The only real daylight that has ever been visible between Clinton and Obama on health care occurred in 2008, over the individual mandate. Clinton, campaigning for president, supported a mandate as part of her health-care plan. Then–senator Obama, also campaigning for president, opposed it and vigorously attacked Clinton over the issue, only to drop his opposition after getting elected. With that flip-flop, Obamacare became indistinguishable in all of its key features from the plan pushed by Hillary Clinton 15 years earlier.

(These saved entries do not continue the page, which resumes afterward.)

(** * Absensi Sederhana: a shallow embedding of [app.py]

    The application keeps two SQLite tables, [employees] and
    [attendance_overrides], and derives attendance reports from them.  Every
    employee is present (MASUK) by default; only day-off (LIBUR) exceptions are
    stored.

    The embedding follows the source function by function:
    - Python [str] values are sequences of Unicode code points; SQLite compares
      TEXT with the BINARY collation, which on UTF-8 is the code point order,
      and so does Python on [str];
    - [datetime.date] is a record with the proleptic Gregorian ordinal of the
      standard library;
    - a database is the pair of tables (rows in rowid order) together with
      the two AUTOINCREMENT counters of [sqlite_sequence];
    - [execute] runs one statement and commits; a statement that raises
      leaves the database as it was;
    - [datetime.now()] is a parameter of the operations that read the clock.

    Row identifiers are unbounded integers (SQLite's are 64-bit; the counter
    only grows by one per statement), and an identifier passed as a
    parameter is one that sqlite3 can bind. *)

From Stdlib Require Import ZArith List Bool Lia String Ascii DecimalString.
From Stdlib Require Import Sorting.Sorted Sorting.Permutation.
Import ListNotations.
Open Scope Z_scope.

(** ** Text *)

(** A Python [str]: the list of its code points. *)
Definition str := list Z.

(** A literal of the source, all of whose characters are ASCII. *)
Definition py (s : string) : str :=
  map (fun c => Z.of_N (N_of_ascii c)) (list_ascii_of_string s).

(** Lexicographic comparison by code point: [memcmp] on UTF-8 in SQLite,
    [<] on [str] in Python. *)
Fixpoint str_compare (a b : str) : comparison :=
  match a, b with
  | [], [] => Eq
  | [], _ :: _ => Lt
  | _ :: _, [] => Gt
  | x :: a', y :: b' =>
      match x ?= y with
      | Eq => str_compare a' b'
      | c => c
      end
  end.

Definition str_leb (a b : str) : bool :=
  match str_compare a b with Gt => false | _ => true end.

Definition str_eqb (a b : str) : bool :=
  match str_compare a b with Eq => true | _ => false end.

Definition str_le (a b : str) : Prop := str_leb a b = true.

(** [s.isspace()] for one character: the code points CPython classifies as
    whitespace. *)
Definition isspace (c : Z) : bool :=
  ((9 <=? c) && (c <=? 13)) || ((28 <=? c) && (c <=? 32))
  || (c =? 133) || (c =? 160) || (c =? 5760)
  || ((8192 <=? c) && (c <=? 8202))
  || (c =? 8232) || (c =? 8233) || (c =? 8239) || (c =? 8287) || (c =? 12288).

Fixpoint lstrip (s : str) : str :=
  match s with
  | [] => []
  | c :: s' => if isspace c then lstrip s' else s
  end.

(** [s.strip()] *)
Definition strip (s : str) : str := rev (lstrip (rev (lstrip s))).

(** Truth value of a sequence: empty is false. *)
Definition is_empty {A : Type} (l : list A) : bool :=
  match l with [] => true | _ => false end.

(** [s or None] *)
Definition or_none (s : str) : option str :=
  if is_empty s then None else Some s.

(** ** Exceptions *)

Inductive exn : Type :=
| IntegrityError (msg : string)
| ValueError (msg : string)
| OverflowError (msg : string)
| AttributeError (msg : string).

Inductive result (A : Type) : Type :=
| Ok (a : A)
| Raise (e : exn).

Arguments Ok {A} a.
Arguments Raise {A} e.

Definition rbind {A B : Type} (r : result A) (k : A -> result B) : result B :=
  match r with
  | Ok a => k a
  | Raise e => Raise e
  end.

Declare Scope result_scope.
Delimit Scope result_scope with result.
Notation "x <- r ;; k" := (rbind r (fun x => k))
  (at level 61, r at next level, right associativity) : result_scope.

(** ** Dates: [datetime.date] *)

Record date : Type := mkdate { year : Z; month : Z; day : Z }.

Definition MINYEAR : Z := 1.
Definition MAXYEAR : Z := 9999.

Definition is_leap (y : Z) : bool :=
  (y mod 4 =? 0) && (negb (y mod 100 =? 0) || (y mod 400 =? 0)).

Definition DAYS_IN_MONTH : list Z :=
  [-1; 31; 28; 31; 30; 31; 30; 31; 31; 30; 31; 30; 31].

Definition DAYS_BEFORE_MONTH : list Z :=
  [-1; 0; 31; 59; 90; 120; 151; 181; 212; 243; 273; 304; 334].

Definition days_in_month (y m : Z) : Z :=
  if (m =? 2) && is_leap y then 29 else nth (Z.to_nat m) DAYS_IN_MONTH (-1).

Definition days_before_year (y : Z) : Z :=
  let y := y - 1 in
  y * 365 + y / 4 - y / 100 + y / 400.

Definition days_before_month (y m : Z) : Z :=
  nth (Z.to_nat m) DAYS_BEFORE_MONTH (-1)
  + (if (2 <? m) && is_leap y then 1 else 0).

(** The fields checked by the constructor [date(year, month, day)]. *)
Definition valid_date (d : date) : bool :=
  (MINYEAR <=? year d) && (year d <=? MAXYEAR)
  && (1 <=? month d) && (month d <=? 12)
  && (1 <=? day d) && (day d <=? days_in_month (year d) (month d)).

(** The C types the constructor converts its arguments to (a 64-bit
    platform). *)
Definition INT_MIN : Z := -2147483648.
Definition INT_MAX : Z := 2147483647.
Definition LONG_MIN : Z := -9223372036854775808.
Definition LONG_MAX : Z := 9223372036854775807.

(** Conversion of an argument to a C [int]. *)
Definition as_c_int (v : Z) : result Z :=
  if (v <? LONG_MIN) || (LONG_MAX <? v) then
    Raise (OverflowError "Python int too large to convert to C long")
  else if INT_MAX <? v then
    Raise (OverflowError "signed integer is greater than maximum")
  else if v <? INT_MIN then
    Raise (OverflowError "signed integer is less than minimum")
  else Ok v.

(** ["%i"] *)
Definition decimal (n : Z) : string := NilZero.string_of_int (Z.to_int n).

(** [date(year, month, day)]: the three arguments are converted in turn,
    then checked in turn (the messages are those of CPython 3.11). *)
Definition date_new (y m d : Z) : result date :=
  (y <- as_c_int y ;;
   m <- as_c_int m ;;
   d <- as_c_int d ;;
   if negb ((MINYEAR <=? y) && (y <=? MAXYEAR)) then
     Raise (ValueError ("year " ++ decimal y ++ " is out of range"))
   else if negb ((1 <=? m) && (m <=? 12)) then
     Raise (ValueError "month must be in 1..12")
   else if negb ((1 <=? d) && (d <=? days_in_month y m)) then
     Raise (ValueError "day is out of range for month")
   else Ok (mkdate y m d))%result.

So it is not surprising that Clinton is now campaigning to “build upon” Obamacare, mostly by trying to blunt the high cost of Obamacare’s regulatory excess with yet more costly regulation. Nor is it surprising that what she is promising sounds an awful lot like what Obama promised nearly seven years ago — free health care, with no consequences. In recent days, she proposed a $250 annual limitation on what people must pay for pharmaceutical products (with insurers presumably covering all costs above that amount and charging higher premiums as a result). She also wants to give everyone in the United States three free trips to the doctor each year, along with a $2,500 tax credit ($5,000 for couples) for people with high out-of-pocket expenditures. Who would pay for all of this?

She claims it would be paid by cost savings from painless government-imposed cost controls, especially on drug companies. But, of course, price controls are never “costless.” Access to new drugs will suffer. By definition, with price controls there will be less innovation and fewer new products to address the many ailments that afflict millions of patients every year.